# Demos for Lecture 04: Data Types

In [None]:
import datascience
import numpy as np

## Names

In [None]:
(6.862 - 6.755)/6.755

If we make a calculation without using names to document the meanings, it can get very confusing! Compare the previous cell with the following:

Indiana's population in 2020 was 6.755 million. In 2023 it was 6.862 million. What was the growth rate of Indiana's population over this 3-year period?

In [None]:
IN_pop_millions_2020 = 6.755
IN_pop_millions_2023 = 6.862
growth_rate_over_3_years = IN_pop_millions_2023 / IN_pop_millions_2020 - 1
growth_rate_over_3_years

Descriptive names are important in code, because they help us communicate our ideas.

## Numbers

In [None]:
# 10 * 3 is an integer (data type is int)
print(type(10 * 3))
10 * 3

In [None]:
# 10 / 3 is a floating-point number (data type is float)
print(type(10 / 3))
10 / 3

Is it a mathematical fact that 10 divided by 3 equals 3.3333333333333335?

What's going on here? 

  - How many significant figures does Python use when storing a floating-point number?
  - What does "floating" mean in this context?
  - Is it a problem that Python can't represent 10 / 3 exactly?

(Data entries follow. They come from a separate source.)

(* ===== verification/Coins.v ===== *)
(** * Coins: amounts of XMR, ETH and ERC20 tokens (package coins)

    The decimal arithmetic is the third-party package apd: its operations are
    the class [Apd], what the code relies on of its documentation is the class
    [ApdSpec].  The functions of coins/*.go are definitions over [Apd].  An
    in-place [value.Reduce(value)] of an argument is returned next to the
    result, because the caller sees it. *)

From stdpp Require Import base gmap list strings.
From Stdlib Require Import ZArith.
From S2P Require Import Prelude.

Open Scope Z_scope.
Open Scope go_scope.

(** ** apd.Decimal *)

Inductive Form : Type := Finite | Infinite | NaNSignaling | NaN.

#[global] Instance form_eq_dec : EqDecision Form.
Proof. solve_decision. Defined.

Record Decimal : Type := mkDec {
  dForm : Form;
  dNegative : bool;
  dExponent : Z;
  dCoeff : Z
}.

#[global] Instance decimal_eq_dec : EqDecision Decimal.
Proof. solve_decision. Defined.

(** [apd.New(coeff, exponent)] for a coefficient that is not negative. *)
Definition apdNew (c e : Z) : Decimal := mkDec Finite false e c.

Definition setExponent (e : Z) (d : Decimal) : Decimal :=
  mkDec (dForm d) (dNegative d) e (dCoeff d).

Would another programming language do a better job?
  - Do integers also suffer from finite precision and rounding errors?

In [None]:
# Pi is a float in Python; does Python know the EXACT value of Pi?
import math
math.pi

In [None]:
# Notice Pi Squared has the same number of significant digits as Pi
math.pi**2

In [None]:
# But when we raise an integer to an integer power, it picks up extra digits ...
12345**67

Explain what's happening in this next calculation:

In [None]:
123456789.111111111111111111111111111111111 - 123456789.1111111

In [None]:
# What about this one? Notice the use of scientific notation:
5e-30 + 5e30

Takeaway: If we need to make **exact** calculations in a Python program, we should use integers.

## Strings

In [None]:
# A string represents text
print(type("Flavor"))
"Flavor"

In [None]:
Flavor

In [None]:
# The text can have spaces
"Vanilla Flavor"

In [None]:
# or digits
"12345"

In [None]:
# or an apostrophe
"Don't forget to brush your teeth"

In [None]:
# or quotation marks
'She said, "For sure!"'

In [None]:
# we can assign a string value to a variable
greeting = "hello"
greeting

In [None]:
# we can concatenate strings with +
greeting + " " + greeting

In [None]:
greeting + " students"

In [None]:
# we can concatenate a string with itself three times
greeting * 3

In [None]:
# we can convert an integer to a string with the str() function
str(123)

In [None]:
# and we can convert a string of digits to an integer
int('123') + 456

In [None]:
# or to a float
float("3.14")

## Types

In [None]:
# what is the data type of 10?
type(10)

In [None]:
# mathematically, 10.0 is an integer. But Python stores it as a float, 
# because it has a decimal point
type(10.0)

In [None]:
# What is the type of "hi"?
type("hi")

In [None]:
# What type of data is returned by Table.read_table(...)?

from datascience import *
t = Table.read_table('nba_salaries.csv')
type(t)

In [None]:
# A Boolean value in Python is either True or False
type(True)

In [None]:
type(False)

In [None]:
# What type of data is enclosed by square brackets?
type(['cat', 3, True])  

Notice that the values in a list do not need to all be of the same data type. The list in the previous cell has a string, an integer, and a boolean.

In [None]:
# What type is abs?
type(abs)

In [None]:
# What type is datascience?
type(datascience)

## Arrays

An array is a sequence of values, all of the same type.

In [None]:
first_four = make_array(1, 2, 3, 4)
first_four

In [None]:
type(first_four)

When you have an array, you can perform Numpy operations on it:

In [None]:
np.average(first_four)

In [None]:
np.max(first_four)

In [None]:
np.sum(first_four)

In [None]:
first_four + 3

In [None]:
first_four * 10

In [None]:
first_four ** 2

In [None]:
second_four = make_array(5, 6, 7, 8)
print(first_four)
print(second_four)

In [None]:
first_four + second_four

In [None]:
first_four * second_four

In [None]:
# Use array.item() to index into an array
# Indexing starts at 0 in Python, so the item at index 1 is 
# the SECOND item in the array
animals = make_array('cat', 'dog', 'monkey')
animals.item(1)